En el año 1134 fallece el rey de Aragón, Alfonso I el Batallador. El rey no tuvo descendencia y su testamento y sucesión levantaron ampollas entre los nobles y la Iglesia:
En nombre del bien más grande e incomparable que es Dios. Yo Alfonso, rey de Aragón, de Pamplona [...] pensando en mi suerte y reflexionando que la naturaleza hace mortales a todos los hombres, me propuse, mientras tuviera vida y salud, distribuir el reino que Dios me concedió y mis posesiones y rentas de la manera más conveniente para después de mi existencia. Por consiguiente temiendo el juicio divino, para la salvación de mi alma y también la de mi padre y mi madre y la de todos mis familiares, hago testamento a Dios, a Nuestro Señor Jesucristo y a todos sus santos. Y con buen ánimo y espontánea voluntad ofrezco a Dios, a la Virgen María de Pamplona y a San Salvador de Leyre, el castillo de Estella con toda la villa [...], dono a Santa María de Nájera y a San Millán [...], dono también a San Jaime de Galicia [...], dono también a San Juan de la Peña [...] y también para después de mi muerte dejo como heredero y sucesor mío al Sepulcro del Señor que está en Jerusalén [...] todo esto lo hago para la salvación del alma de mi padre y de mi madre y la remisión de todos mis pecados y para merecer un lugar en la vida eterna…
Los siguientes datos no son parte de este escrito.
(* ===== verification/AdminAuth.v ===== *)
(** * Accounts and sessions ([admin_auth.rs])

    The users of the management interface, their passwords, second factors and sessions, in
    two SQLite tables behind one lock. Each operation is a function on the tables;
    [clock i] is the reading of [unix_seconds()] that its i-th call gets, and random values are
    arguments. SQL failures other than a violated primary key are not modelled.

    UUIDs, SHA-256, Argon2 and HMAC are parameters ([Platform]). *)

From S2P Require Import Prelude DbMonad RustStr RustText P2pProtocol Totp.
Local Open Scope Z_scope.
Set Default Proof Using "Type".

(** ** Parameters *)

Class Platform := {
  uuid_string : Z → rstr;
  uuid_parse : rstr → option Z;
  uuid_simple : Z → rstr;
  sha256 : list Z → list Z;
  (** [Argon2::hash_password] with this salt, and [verify_password], [None] for a hash that
      does not parse. *)
  argon2_hash : Z → rstr → option rstr;
  argon2_verify : rstr → rstr → option bool;
  hmac_sha1 : list Z → list Z → option (list Z);
}.

Definition uuid_ok (id : Z) : Prop := 0 ≤ id ≤ U128_MAX.

Class PlatformLaws `{Platform} := {
  uuid_parse_string : ∀ id, uuid_ok id → uuid_parse (uuid_string id) = Some id;
  uuid_string_plain : ∀ id, uuid_ok id → lacks ch_dot (uuid_string id);
  argon2_verifies : ∀ salt password hash, argon2_hash salt password = Some hash → argon2_verify password hash = Some true;
  sha256_digest : ∀ message, length (sha256 message) = 32%nat ∧ bytes_ok (sha256 message);
  hmac_digest : ∀ key message, ∃ digest, hmac_sha1 key message = Some digest ∧ length digest = 20%nat ∧ bytes_ok digest;
}.

Lemma uuid_string_inj `{laws : PlatformLaws} i j : uuid_ok i → uuid_ok j → uuid_string i = uuid_string j → i = j.
Proof. intros Hi Hj E. apply (f_equal uuid_parse) in E. rewrite !uuid_parse_string in E by done. by injection E. Qed.

(** [n as i64] and [n as u64]. *)
Definition to_i64 (n : Z) : Z := if n <=? 9223372036854775807 then n else n - 18446744073709551616.
Definition to_u64 (n : Z) : Z := if n <? 0 then n + 18446744073709551616 else n.
Definition sql_bool (b : bool) : Z := if b then 1 else 0.

(** ** Data *)

Definition SESSION_LIFETIME_SECONDS : Z := 8 * 60 * 60.

Inductive UserRole := Administrator | Operator | Auditor.
Global Instance UserRole_eq_dec : EqDecision UserRole.
Proof. solve_decision. Defined.

Definition role_as_str (self : UserRole) : rstr :=
  match self with Administrator => lit "administrator" | Operator => lit "operator" | Auditor => lit "auditor" end.
Definition role_parse (value : rstr) : option UserRole :=
  if bool_decide (value = lit "administrator") then Some Administrator
  else if bool_decide (value = lit "operator") then Some Operator
  else if bool_decide (value = lit "auditor") then Some Auditor
  else None.

Record BootstrapCredentials := { b_username : rstr; b_password : rstr; b_force_password_change : bool }.

(** A row of [administrators]. *)
Record AdministratorRow := {
  password_hash : rstr;
  created : Z;
  must_change_password : Z;
  display_name : rstr;
  role : rstr;
  enabled : Z;
  last_login : option Z;
  totp_secret : option rstr;
  totp_enabled : Z;
}.
(** A row of [admin_sessions]. *)
Record SessionRow := {
  secret_hash : rstr;
  owner : rstr;
  s_created : Z;
  expires : Z;
  remote_addr : option rstr;
  user_agent : option rstr;
}.
Record AdminAuth := {
  administrators : gmap rstr AdministratorRow;
  admin_sessions : gmap rstr SessionRow;
  dummy_password_hash : rstr;
}.
(** A deletion whose statement fails is half done: the client is gone from the map and the call
    reports an error, but deleting again finds nothing to delete, and after a restart the
    client is back and its old token is accepted. *)
Theorem failed_delete_comes_back (s : ClientRegistry) (lost : gset rstr) (id now : Z) (c : RegisteredClient) (token : rstr) :
  reg_history s lost → time_ok now → clients s !! id = Some c → client_enabled c = true →
  argon2_verify token (access_token_hash c) = Some true →
  ∃ s1 s2 s3, delete_client id false s = Done (Err StorageFailed, s1) ∧ clients s1 !! id = None ∧
    delete_client id true s1 = Done (Ok false, s1) ∧ registry_open (rows s1) = Ok s2 ∧
    authenticate_and_touch id token now true s2 = Done (Ok Authenticated, s3).
Proof using laws column_laws.
  intros Hh Hnow Hc Hen Hv. pose proof (reg_history_ok s lost Hh) as Hok. destruct (reg_clients _ _ Hok id c Hc) as (Hid & Hcok & Hst & Hr).
  set (s1 := {| clients := delete id (clients s); rows := rows s |}).
  assert (delete_client id false s = Done (Err StorageFailed, s1)) as Edel by (unfold delete_client; cbv [mbind db_bind db_get db_put db_ensure]; by rewrite Hc).
  assert (reg_history s1 ({[uuid_string id]} ∪ lost)) as Hh1.
  { refine (reg_call s s1 lost (RegDelete id) now false (Err StorageFailed) Hh I Hnow _). unfold perform_reg. cbv [mbind db_bind]. by rewrite Edel. }
  pose proof (reg_history_ok _ _ Hh1) as Hok1. destruct (reopen s1 _ Hok1) as (s2 & Eopen & Hrows2 & Hcl2).
  assert (clients s2 !! id = Some c) as Hc2 by (by apply Hcl2).
  pose proof (reg_history_ok _ _ (reg_restart _ _ _ Hh1 Eopen)) as Hok2.
  exists s1, s2. eexists. split; [exact Edel|]. split; [apply lookup_delete_eq|].
  split; [unfold delete_client; cbv [mbind db_bind db_get]; cbn [clients s1]; by rewrite lookup_delete_eq|]. split; [exact Eopen|].
  assert (storable (touched now c) = true) as Hst'.
  { unfold storable in *. cbn. unfold time_ok in Hnow. rewrite !andb_true_iff in *. split_and!; try apply Hst. lia. }
  assert (taken (uuid_string id) (to_row (touched now c)) (rows s2) = false) as Ht.
  { unfold taken. apply any_false_Forall, Forall_forall. intros [k x] Hx. apply elem_of_map_to_list in Hx.
    destruct (decide (k = uuid_string id)) as [->|Hne]; [by rewrite bool_decide_eq_true_2|]. rewrite bool_decide_eq_false_2 by done. cbn [negb andb].
    destruct (reg_clients _ _ Hok2 id c Hc2) as (_ & _ & _ & Hr2).
    apply orb_false_iff. split.
    - apply bool_decide_eq_false. intros E. apply Hne. by apply (reg_agents _ _ Hok2 k _ x (to_row c)).
    - apply andb_false_iff. destruct (decide (is_Some (row_public_key (to_row (touched now c))))) as [Hs|Hs]; [right|left; by apply bool_decide_eq_false].
      apply bool_decide_eq_false. intros E. apply Hne. apply (reg_keys _ _ Hok2 k _ x (to_row c)); [done|done|by rewrite E|done]. }
  unfold authenticate_and_touch. cbv [mbind db_bind db_get db_lift mret db_ret]. rewrite Hc2, Hen. cbn [negb]. unfold verify_token. rewrite Hv. cbn [ok_or negb].
  unfold persist_client. cbv [mbind db_bind db_get db_put db_ensure db_fail mret db_ret]. rewrite Hst', Ht. cbn [negb]. reflexivity.
Qed.
End histories.

(** ** Witnesses *)

(** An encoding of lists stands for JSON in the example. *)
#[local] Instance sample_column : TagColumn := {|
  tags_to_json := λ l, [Z.pos (encode l)];
  tags_from_json := λ s, match s with [Z.pos p] => decode p | _ => None end;
|}.
#[local] Instance sample_column_laws : TagColumnLaws.
Proof. split. intros l. apply decode_encode. Defined.

Definition sample_enroll : RegOp := RegEnroll (lit "laptop") (lit "linux") (Some 31) (Some (lit "key")) 32 33 34 35.
Definition sample_registry : ClientRegistry :=
  match perform_reg (plat := sample_platform) sample_enroll 1000 true {| clients := ∅; rows := ∅ |} with Done (_, s) => s | Panic => {| clients := ∅; rows := ∅ |} end.
Lemma sample_enrolled :
  perform_reg (plat := sample_platform) sample_enroll 1000 true {| clients := ∅; rows := ∅ |} = Done (Ok tt, sample_registry).
Proof. vm_compute. reflexivity. Qed.
Lemma sample_reg_history : reg_history (plat := sample_platform) sample_registry ∅.
Proof.
  refine (reg_call _ _ ∅ sample_enroll 1000 true (Ok tt) (reg_start) _ _ sample_enrolled).
  - split; [split; vm_compute; discriminate|]. split; [split; vm_compute; discriminate|]. intros a [= <-]. split; vm_compute; discriminate.
  - split; vm_compute; discriminate.
Qed.

Lemma registry_survives_restart_witness : registry_open (plat := sample_platform) (rows sample_registry) = Ok sample_registry.
Proof.
  destruct (registry_survives_restart (laws := sample_laws) (column_laws := sample_column_laws) sample_registry ∅ sample_reg_history) as (s' & E & _ & H).
  rewrite <- (H eq_refl) at 2. exact E.
Defined.

Definition sample_client : RegisteredClient :=
  default (Build_RegisteredClient 0 None [] [] None [] None false 0 None [] 0 Local Unknown None None None) (clients sample_registry !! 34).
Lemma sample_client_facts :
  clients sample_registry !! 34 = Some sample_client ∧ client_enabled sample_client = true ∧
  argon2_verify (Platform := sample_platform) (lit "llc_33") (access_token_hash sample_client) = Some true.
Proof. vm_compute. split_and!; reflexivity. Qed.

Lemma failed_delete_comes_back_witness :
  ∃ s1 s2 s3, delete_client (plat := sample_platform) 34 false sample_registry = Done (Err StorageFailed, s1) ∧ clients s1 !! 34 = None ∧
    delete_client (plat := sample_platform) 34 true s1 = Done (Ok false, s1) ∧ registry_open (plat := sample_platform) (rows s1) = Ok s2 ∧
    authenticate_and_touch (plat := sample_platform) 34 (lit "llc_33") 2000 true s2 = Done (Ok Authenticated, s3).
Proof.
  destruct sample_client_facts as (H1 & H2 & H3).
  apply (failed_delete_comes_back (laws := sample_laws) (column_laws := sample_column_laws) sample_registry ∅ 34 2000 sample_client (lit "llc_33")
           sample_reg_history); [split; vm_compute; discriminate|exact H1|exact H2|exact H3].
Defined.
Dejaba el reino de Aragón a la Orden del Santo Sepulcro (otros también incluyen a las í“rdenes del Temple y el Hospital). Las órdenes recibieron algunas plazas, pero se acordó buscar una solución a este disparate. La solución fue nombrar sucesor a Ramiro, hermano de Alfonso, que estaba recluido en un monasterio. Ramiro II el Monje (el sobrenombre era evidente) se encontró con un reino asediado por los reinos de Castilla y de Navarra y con unos nobles que querían manipularle a su antojo.
El “Monje”, inexperto en las lides del gobierno, decidió pedir consejo al abad del Monasterio de Tomeras. Envió a un mensajero que se reunió con el abad en el huerto, después de plantear los problemas de Ramiro, el abad se limitó a cortar las ramas que sobresalían de un seto, sin decir nada. El mensajero no entendía nada, pero relato los hechos al rey. El “Monje” comprendió el mensaje del abad y convocó a la nobleza en Huesca. Los hizo pasar uno a uno y los fue decapitando hasta formar con sus cabezas un campana.
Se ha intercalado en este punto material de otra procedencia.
Lemma enqueue_ok {laws : NotificationJsonLaws} keys i s g n now :
  ledger_ok s g now → notification_finite n →
  ensures (enqueue_notification_deliveries keys i n now) s (λ out s',
    match out with
    | Ok _ => ledger_ok s' (send_all (last_delivery s) (plan n) g) now ∧ last_delivery s' = last_delivery s + len (plan n) ∧ same_alerts s s'
    | Err e => e = QueueFull ∨ e = PayloadTooLarge ∨ e = UniqueViolated
    end).
Proof.
  intros Hok Hfin. unfold enqueue_notification_deliveries. destruct (bool_decide_reflect (channels_of n = [])) as [E|_].
  { db_step. unfold plan. rewrite E. cbn. rewrite len_nil. split_and!; [done|lia|done]. }
  do 4 db_step; [|auto]. cbv zeta. do 2 db_step; [|auto]. pose proof (lo_full _ _ _ Hok). pose proof (map_count_nonneg is_outstanding (deliveries s)) as Hc.
  assert (len (channels_of n) ≤ 2) as Hl.
  { unfold channels_of. rewrite len_app. destruct (n_webhook n), (n_email n); unfold len; cbn; lia. }
  pose proof (len_nonneg (channels_of n)). apply Z.leb_le in H. unfold saturating_add in H.
  assert (len (plan n) = len (channels_of n)) as Ep by (unfold plan, len; by rewrite length_fmap).
  eapply ensures_mono; [apply (insert_channels_ok (channels_of n) keys i s g n _ now Hok)|].
  - by apply notification_reads_back.
  - fold (outstanding s) in Hc. unfold MAX_OUTSTANDING_NOTIFICATION_DELIVERIES in *. lia.
  - cbv beta. intros [j|e] s'; [|by auto]. rewrite Ep. done.
Qed.
End ledger.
Dejó para el final al obispo de Huesca (unos dicen que era el peor de todos y otros que le daba una oportunidad para arrepentirse):
¿Qué os parece esta campana?, pregunto el rey.
Le falta el badajo, contestó ufano el obispo.
La respuesta irritó al rey y le contestó:
Vuestra cabeza será el badajo.
El resto de nobles se dieron por enterados y el reino se apaciguó. Abdicó después de 17 años de reinado y se retiró al monasterio del que nunca (creo) le hubiese gustado salir.